Risk factors in the PsySTART system

  • Extreme panic/fear
  • Felt life threat
  • Saw/heard injury or death
  • Family member death
  • Pet death
  • Disaster-related physical injury
  • Trapped/delayed evacuation
  • Family member currently missing
  • Child currently unaccompanied
  • Home not livable
  • Family separated during event
  • Mental health history
  • Disaster/trauma history
  • No risk factors observed

Acute Assessment Required

  • Danger to self or others

These questions have some advantages to psychiatric symptom screeners in that they avoid the stigma that is often associated with mental health symptoms, and also that they may identify symptom risk prior to the emergence of symptoms. But while self-reported surveys are often some of the best data available, they are limited by those who present for services or care, and by those who participate in surveys. Those who don’t present to care or participate in surveys cannot contribute to these data, and we are left with an incomplete picture.
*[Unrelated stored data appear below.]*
Definition Pagerduty_Validate (i : IntegrationPagerduty) : option string :=
  if String.eqb (pd_IntegrationKey i) "" then Some "integration key is required" else None.
Definition Opsgenie_Validate (i : IntegrationOpsgenie) : option string :=
  if String.eqb (og_ApiKey i) "" then Some "api key is required" else None.

Definition Webhook_Validate (i : IntegrationWebhook) : option string :=
  let n := wh_notify i in
  if String.eqb (wh_Url i) "" then Some "url is required"
  else if Categories.wh_Incidents n && String.eqb (wh_IncidentTemplate i) "" then Some "incident template is required"
  else if Categories.wh_Deployments n && String.eqb (wh_DeploymentTemplate i) "" then Some "deployment template is required"
  else if Categories.boolValue (Categories.wh_Alerts n) && String.eqb (Categories.wh_AlertTemplate n) "" then Some "alert template is required"
  else None.

Section teams.
Context `{UrlParse}.

Definition valid_webhook_url (u : string) : bool :=
  match url_Parse u with
  | None => false
  | Some (scheme, host) => (String.eqb scheme "http" || String.eqb scheme "https") && negb (String.eqb host "")
  end.

(** The channels in order, with the names seen so far. *)
Fixpoint check_channels (names : list string) (l : list (string * string)) : string + list string :=
  match l with
  | [] => inr names
  | (name, u) :: l =>
      if String.eqb name "" then inl "channel name is required"
      else if contains ":" name then inl "channel name must not contain ':'"
      else if String.eqb u "" then inl ("webhook url is required for channel " ++ name)
      else if negb (valid_webhook_url u) then inl ("invalid webhook url for channel " ++ name)
      else if existsb (String.eqb name) names then inl ("duplicate channel name: " ++ name)
      else check_channels (name :: names) l
  end.

Definition Teams_Validate (i : Categories.IntegrationTeams) : option string :=
  if negb (String.eqb (Categories.te_WebhookUrl i) "") && negb (bool_decide (Categories.te_Channels i = [])) then
    Some "webhookURL is deprecated and cannot be used together with channels"
  else
    let channels := Categories.GetChannels i in
    if bool_decide (channels = []) then Some "at least one channel is required"
    else match check_channels [] channels with
         | inl e => Some e
         | inr names =>
             if existsb (String.eqb (Categories.GetDefaultChannel i)) names then None
             else Some "default channel must be one of the configured channels"
         end.

(** The error of one integration, wrapped. *)
Definition wrapped {A} (prefix : string) (validate : A → option string) (i : option A) : option string :=
  match i with
  | None => None
  | Some i => match validate i with Some e => Some (prefix ++ ": " ++ e) | None => None end
  end.
Definition first_error (l : list (option string)) : option string := head (omap id l).

(** [NotificationIntegrations.Validate]: the integrations with the slashes at the
    end of the base url dropped, or the error. *)
Definition NotificationIntegrations_Validate (i : Integrations) : string + Integrations :=
  if String.eqb (i_BaseUrl i) "" then inl "base url is required"
  else if bool_decide (url_Parse (i_BaseUrl i) = None) then inl "invalid base url"
  else
    match first_error [wrapped "invalid slack configuration" Slack_Validate (i_Slack i);
                       wrapped "invalid teams configuration" Teams_Validate (i_Teams i);
                       wrapped "invalid pagerduty configuration" Pagerduty_Validate (i_Pagerduty i);
                       wrapped "invalid opsgenie configuration" Opsgenie_Validate (i_Opsgenie i);
                       wrapped "invalid webhook configuration" Webhook_Validate (i_Webhook i)] with
    | Some e => inl e
    | None => inr {| i_Clickhouse := i_Clickhouse i; i_AWS := i_AWS i; i_Readonly := i_Readonly i;
                     i_BaseUrl := Format.TrimRight (i_BaseUrl i) "/"; i_Slack := i_Slack i; i_Teams := i_Teams i;
                     i_Pagerduty := i_Pagerduty i; i_Opsgenie := i_Opsgenie i; i_Webhook := i_Webhook i |}
    end.
End teams.

Record IntegrationInfo := {
  ii_Type : string; ii_Configured : bool; ii_Incidents : bool; ii_Deployments : bool; ii_Alerts : bool;
  ii_Title : string; ii_Details : string }.

Definition info_row (type title : string) (cfg : option (bool * bool * bool * string)) : IntegrationInfo :=
  match cfg with
  | None => {| ii_Type := type; ii_Configured := false; ii_Incidents := false; ii_Deployments := false; ii_Alerts := false;
               ii_Title := title; ii_Details := "" |}
  | Some (incidents, deployments, alerts, details) =>
      {| ii_Type := type; ii_Configured := true; ii_Incidents := incidents; ii_Deployments := deployments; ii_Alerts := alerts;
         ii_Title := title; ii_Details := details |}
  end.

Definition GetInfo (i : Integrations) : list IntegrationInfo := [
  info_row IntegrationTypeSlack "Slack" ((λ c, let n := sl_notify c in
    (Categories.sl_Incidents n, Categories.sl_Deployments n, Categories.boolValue (Categories.sl_Alerts n),
     "default channel: #" ++ Categories.sl_DefaultChannel n)) <$> i_Slack i);
  info_row IntegrationTypeTeams "MS Teams" ((λ n,
    (Categories.te_Incidents n, Categories.te_Deployments n, Categories.boolValue (Categories.te_Alerts n),
     "default channel: " ++ Categories.GetDefaultChannel n)) <$> i_Teams i);
  info_row IntegrationTypePagerduty "Pagerduty" ((λ c, let n := pd_notify c in
    (Categories.pd_Incidents n, false, Categories.boolValue (Categories.pd_Alerts n), "")) <$> i_Pagerduty i);
  info_row IntegrationTypeOpsgenie "Opsgenie" ((λ c, let n := og_notify c in
    (Categories.og_Incidents n, false, Categories.boolValue (Categories.og_Alerts n),
     "region: " ++ if og_EUInstance c then "EU" else "US")) <$> i_Opsgenie i);
  info_row IntegrationTypeWebhook "Webhook" ((λ c, let n := wh_notify c in
    (Categories.wh_Incidents n, Categories.wh_Deployments n, Categories.boolValue (Categories.wh_Alerts n), "")) <$> i_Webhook i)].

(** * db/custom_cloud_pricing.go *)
Record CustomCloudPricing := { cp_Default : bool; cp_PerCPUCore : f32; cp_PerMemoryGb : f32 }.
Definition defaultCustomCloudPricing : CustomCloudPricing :=
  {| cp_Default := true; cp_PerCPUCore := F32.frac 3465 100000; cp_PerMemoryGb := F32.frac 3938 1000000 |}.

(** * db/project.go *)
Record ApiKey := { k_Key : string; k_Description : string }.
Definition emptyApiKey : string := "00000000000000000000000000000000".
Definition ApiKey_Validate (k : ApiKey) : option string := if String.eqb (k_Key k) "" then Some "key is required" else None.
Definition IsEmpty (k : ApiKey) : bool := String.eqb (k_Key k) emptyApiKey.

Record ProjectSettings := {
  ps_Readonly : bool;
  ps_ApplicationCategories : gmap string (list string);
  ps_ApplicationCategorySettings : gmap string (option Categories.ApplicationCategorySettings);
  ps_Integrations : Integrations;
  ps_CustomApplications : gmap string (list string);
  ps_ApiKeys : list ApiKey;
  ps_CustomCloudPricing : option CustomCloudPricing;
  ps_MemberProjects : list string }.

Record Project := { p_Id : string; p_Name : string; p_Settings : ProjectSettings }.

Definition no_settings : ProjectSettings :=
  {| ps_Readonly := false; ps_ApplicationCategories := ∅; ps_ApplicationCategorySettings := ∅; ps_Integrations := no_integrations;
     ps_CustomApplications := ∅; ps_ApiKeys := []; ps_CustomCloudPricing := None; ps_MemberProjects := [] |}.

(** One field of the settings set. *)
Definition set_Integrations (f : Integrations → Integrations) (s : ProjectSettings) : ProjectSettings :=
  {| ps_Readonly := ps_Readonly s; ps_ApplicationCategories := ps_ApplicationCategories s;
     ps_ApplicationCategorySettings := ps_ApplicationCategorySettings s; ps_Integrations := f (ps_Integrations s);
     ps_CustomApplications := ps_CustomApplications s; ps_ApiKeys := ps_ApiKeys s;
     ps_CustomCloudPricing := ps_CustomCloudPricing s; ps_MemberProjects := ps_MemberProjects s |}.
Definition set_ApiKeys (f : list ApiKey → list ApiKey) (s : ProjectSettings) : ProjectSettings :=
  {| ps_Readonly := ps_Readonly s; ps_ApplicationCategories := ps_ApplicationCategories s;
     ps_ApplicationCategorySettings := ps_ApplicationCategorySettings s; ps_Integrations := ps_Integrations s;
     ps_CustomApplications := ps_CustomApplications s; ps_ApiKeys := f (ps_ApiKeys s);
     ps_CustomCloudPricing := ps_CustomCloudPricing s; ps_MemberProjects := ps_MemberProjects s |}.
Definition set_CustomCloudPricing (c : option CustomCloudPricing) (s : ProjectSettings) : ProjectSettings :=
  {| ps_Readonly := ps_Readonly s; ps_ApplicationCategories := ps_ApplicationCategories s;
     ps_ApplicationCategorySettings := ps_ApplicationCategorySettings s; ps_Integrations := ps_Integrations s;
     ps_CustomApplications := ps_CustomApplications s; ps_ApiKeys := ps_ApiKeys s;
     ps_CustomCloudPricing := c; ps_MemberProjects := ps_MemberProjects s |}.
Definition set_MemberProjects (l : list string) (s : ProjectSettings) : ProjectSettings :=
  {| ps_Readonly := ps_Readonly s; ps_ApplicationCategories := ps_ApplicationCategories s;
     ps_ApplicationCategorySettings := ps_ApplicationCategorySettings s; ps_Integrations := ps_Integrations s;
     ps_CustomApplications := ps_CustomApplications s; ps_ApiKeys := ps_ApiKeys s;
     ps_CustomCloudPricing := ps_CustomCloudPricing s; ps_MemberProjects := l |}.
Definition set_CustomApplications (m : gmap string (list string)) (s : ProjectSettings) : ProjectSettings :=
  {| ps_Readonly := ps_Readonly s; ps_ApplicationCategories := ps_ApplicationCategories s;
     ps_ApplicationCategorySettings := ps_ApplicationCategorySettings s; ps_Integrations := ps_Integrations s;
     ps_CustomApplications := m; ps_ApiKeys := ps_ApiKeys s;
     ps_CustomCloudPricing := ps_CustomCloudPricing s; ps_MemberProjects := ps_MemberProjects s |}.
Definition set_CategorySettings (m : gmap string (option Categories.ApplicationCategorySettings)) (s : ProjectSettings) : ProjectSettings :=
  {| ps_Readonly := ps_Readonly s; ps_ApplicationCategories := ps_ApplicationCategories s;
     ps_ApplicationCategorySettings := m; ps_Integrations := ps_Integrations s;
     ps_CustomApplications := ps_CustomApplications s; ps_ApiKeys := ps_ApiKeys s;
     ps_CustomCloudPricing := ps_CustomCloudPricing s; ps_MemberProjects := ps_MemberProjects s |}.
Definition with_settings (f : ProjectSettings → ProjectSettings) (p : Project) : Project :=
  {| p_Id := p_Id p; p_Name := p_Name p; p_Settings := f (p_Settings p) |}.

Definition MemberProjects (p : Project) : list string := ps_MemberProjects (p_Settings p).
Definition Multicluster (p : Project) : bool := negb (bool_decide (MemberProjects p = [])).
Definition ClusterId (p : Project) : string := p_Id p.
The question then emergesWhat other data can be used to augment this self-reported data to predict the need for mental health services following disaster exposure?

New data sources

There are five additional data sources that may productively serve as foci:

  1. passive satellite imaging
  2. social media
  3. Google searches
  4. prescription monitoring
  5. area deprivation risk indices

In our current era of big data, machine learning, and complex systems modeling, there is indeed much room to augment standard methods of predicting population mental health needs using such data.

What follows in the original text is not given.